*** Opening of RECORDS TO USE ***
(* ===== verification/QuickBinder.v ===== *)
(** * QuickBinder: the resolver service, wg-quick/android.c lines 238 to 610

    The parcels that are written for android.net.IDnsResolver, one write at a time
    with its status, and the reading of the answer.  libbinder_ndk.so is the
    parameter [binder] of the host. *)

From Stdlib Require Import Ascii String.
From stdpp Require Import base numbers option sets list list_numbers strings.
From S2P Require Import Prelude CLib Regex Quick.
#[local] Open Scope c_scope.

Definition STATUS_OK : Z := 0.
Definition STATUS_UNKNOWN_ERROR : Z := -2147483647 - 1.
Definition STATUS_FAILED_TRANSACTION : Z := STATUS_UNKNOWN_ERROR + 2.
Definition EX_TRANSACTION_FAILED : Z := -129.
Definition FIRST_CALL_TRANSACTION : Z := 1.

Definition DNSRESOLVER_SAMPLE_VALIDITY : Z := 1800.
Definition DNSRESOLVER_SUCCESS_THRESHOLD : Z := 25.
Definition DNSRESOLVER_MIN_SAMPLES : Z := 8.
Definition DNSRESOLVER_MAX_SAMPLES : Z := 8.
Definition DNSRESOLVER_BASE_TIMEOUT : Z := 5000.
Definition DNSRESOLVER_RETRY_COUNT : Z := 2.

(** The functions of the library; [load_symbols] runs before [main], and a library
    that lacks one of them ends the program. *)
Definition symbols : list bytes :=
  [str "AIBinder_Class_define"; str "AIBinder_associateClass"; str "AIBinder_decStrong"; str "AIBinder_prepareTransaction";
   str "AIBinder_transact"; str "AIBinder_ping"; str "AIBinder_dump"; str "AParcel_readStatusHeader"; str "AParcel_readBool";
   str "AParcel_delete"; str "AParcel_setDataPosition"; str "AParcel_getDataPosition"; str "AParcel_writeInt32";
   str "AParcel_writeStringArray"; str "AParcel_writeString"; str "AStatus_isOk"; str "AStatus_delete";
   str "AStatus_getExceptionCode"; str "AStatus_getServiceSpecificError"; str "AStatus_getMessage"; str "AStatus_getStatus";
   str "AServiceManager_getService"].
Definition load_symbols (handle : option binder) : Q unit :=
  match handle with
  | None => mret tt
  | Some B => if forallb (dlsym B) symbols then mret tt else q_exit ELIBACC
  end.

(** A NULL terminated array is the list of its strings; [None] is a NULL array. *)
Definition string_size (s : option bytes) : Z := match s with Some s => Z.of_nat (length s) | None => -1 end.
Definition string_array_size (a : option (list bytes)) : Z :=
  match a with None => -1 | Some l => Z.of_nat (length l) end.
(** The element and its length; the NULL at the end has length -1. *)
Definition string_array_getter (a : list bytes) (index : nat) : option bytes * Z :=
  (a !! index, string_size (a !! index)).

Definition meaningful_binder_status (status_out : AStatus) : Z :=
  if AStatus_isOk status_out then STATUS_OK
  else if AStatus_getExceptionCode status_out =? EX_TRANSACTION_FAILED then AStatus_getStatus status_out
  else STATUS_FAILED_TRANSACTION.

Record dnsresolver_params := {
  netid : Z;
  sample_validity_seconds : Z;
  success_threshold : Z;
  min_samples : Z;
  max_samples : Z;
  base_timeout_msec : Z;
  retry_count : Z;
  servers : option (list bytes);
  domains : option (list bytes);
  tls_name : option bytes;
  tls_servers : option (list bytes);
  tls_fingerprints : option (list bytes);
}.

(** [AParcel_writeStringArray(parcel, a, string_array_size(a), &string_array_getter)]:
    the elements the library asks the getter for. *)
Definition write_strings (a : option (list bytes)) : parcel_op :=
  let len := string_array_size a in
  WriteStringArray (string_array_getter (default [] a) <$> seq 0 (Z.to_nat len)) len.

Section Service.
Context (B : binder).

(** A row of writes, each checked: the parcel, or the first bad status. *)
Fixpoint write_all (parcel : list parcel_op) (ops : list parcel_op) : Z + list parcel_op :=
  match ops with
  | [] => inr parcel
  | op :: ops' =>
      let status := AParcel_write B parcel op in
      if negb (status =? STATUS_OK) then inl status else write_all (parcel ++ [op]) ops'
  end.

Definition dnsresolver_get_handle : bool :=
  AServiceManager_getService B (str "dnsresolver") &&
  AIBinder_Class_define B (str "android.net.IDnsResolver") && AIBinder_associateClass B.

(** [AIBinder_transact] and [AParcel_readStatusHeader]: the status, or the answer. *)
Definition call (code : Z) (parcel : list parcel_op) : Q (Z + AStatus) :=
  s ← q_get;
  act (Transact code parcel);;
  let status := AIBinder_transact B (trace s ++ [Transact code parcel]) in
  if negb (status =? STATUS_OK) then mret (inl status)
  else
    match AParcel_readStatusHeader B (trace s ++ [Transact code parcel]) with
    | inl status => if negb (status =? STATUS_OK) then mret (inl status) else q_undefined
    | inr status_out => mret (inr status_out)
    end.

Definition dnsresolver_create_network_cache (netid : Z) : Q Z :=
  s ← q_get;
  let status := AIBinder_prepareTransaction B (trace s) in
  if negb (status =? STATUS_OK) then mret status
  else
    match write_all [] [WriteInt32 netid] with
    | inl status => mret status
    | inr parcel_in =>
        r ← call (FIRST_CALL_TRANSACTION + 7) parcel_in;
        match r with
        | inl status => mret status
        | inr status_out =>
            if negb (AStatus_isOk status_out) then mret (meaningful_binder_status status_out)
            else mret STATUS_OK
        end
    end.

(** The fields of the parameters, in the order they are written. *)
Definition params_ops (p : dnsresolver_params) : list parcel_op :=
  [WriteInt32 (netid p); WriteInt32 (sample_validity_seconds p); WriteInt32 (success_threshold p);
   WriteInt32 (min_samples p); WriteInt32 (max_samples p); WriteInt32 (base_timeout_msec p);
   WriteInt32 (retry_count p); write_strings (servers p); write_strings (domains p);
   WriteString (tls_name p) (string_size (tls_name p)); write_strings (tls_servers p);
   write_strings (tls_fingerprints p)].

(** The length of the parameters is written in front of them when it is known. *)
Definition params_parcel (p : dnsresolver_params) : Z + list parcel_op :=
  match write_all [] [WriteInt32 1] with
  | inl status => inl status
  | inr parcel =>
      let start_position := AParcel_getDataPosition B parcel in
      match write_all parcel (WriteInt32 0 :: params_ops p) with
      | inl status => inl status
      | inr parcel =>
          let end_position := AParcel_getDataPosition B parcel in
          write_all parcel [SetDataPosition start_position; WriteInt32 (end_position - start_position);
                            SetDataPosition end_position]
      end
  end.

Definition dnsresolver_set_resolver_configuration (p : dnsresolver_params) : Q Z :=
  s ← q_get;
  let status := AIBinder_prepareTransaction B (trace s) in
  if negb (status =? STATUS_OK) then mret status
  else
    match params_parcel p with
    | inl status => mret status
    | inr parcel_in =>
        r ← call (FIRST_CALL_TRANSACTION + 2) parcel_in;
        match r with
        | inl status => mret status
        | inr status_out => mret (meaningful_binder_status status_out)
        end
    end.

End Service.

(** ** Parcels as words and strings

    What a parcel holds after its writes, with one word an integer and one item a
    string: positions count items, as a service reads them back. *)
Inductive item :=
  | I32 (v : Z)
  | Str (s : option bytes)
  | Strs (l : list (option bytes)).
Definition op_item (op : parcel_op) : option item :=
  match op with
  | WriteInt32 v => Some (I32 v)
  | WriteString s _ => Some (Str s)
  | WriteStringArray l _ => Some (Strs l.*1)
  | SetDataPosition _ => None
  end.
Definition apply_op (data : list item * nat) (op : parcel_op) : list item * nat :=
  let '(items, at_) := data in
  match op, op_item op with
  | SetDataPosition p, _ => (items, Z.to_nat p)
  | _, Some i => (if (at_ <? length items)%nat then <[at_ := i]> items else items ++ [i], S at_)
  | _, None => data
  end.
Definition contents (parcel : list parcel_op) : list item * nat := foldl apply_op ([], O) parcel.

(** A library that keeps every write, for running the model. *)
Definition plain_binder (answer : AStatus) : binder := {|
  dlsym := λ _, true;
  AServiceManager_getService := λ _, true;
  AIBinder_Class_define := λ _, true;
  AIBinder_associateClass := true;
  AIBinder_prepareTransaction := λ _, STATUS_OK;
  AParcel_write := λ _ _, STATUS_OK;
  AParcel_getDataPosition := λ parcel, Z.of_nat (contents parcel).2;
  AIBinder_transact := λ _, STATUS_OK;
  AParcel_readStatusHeader := λ _, inr answer;
|}.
*** Close of RECORDS TO USE ***
> _WHAT TO WORK ON_: Locate all lines in the listing above with the word "written" and copy them.

> _TASK SOLUTION_:
    The parcels that are written for android.net.IDnsResolver, one write at a time
(** The fields of the parameters, in the order they are written. *)
(** The length of the parameters is written in front of them when it is known. *)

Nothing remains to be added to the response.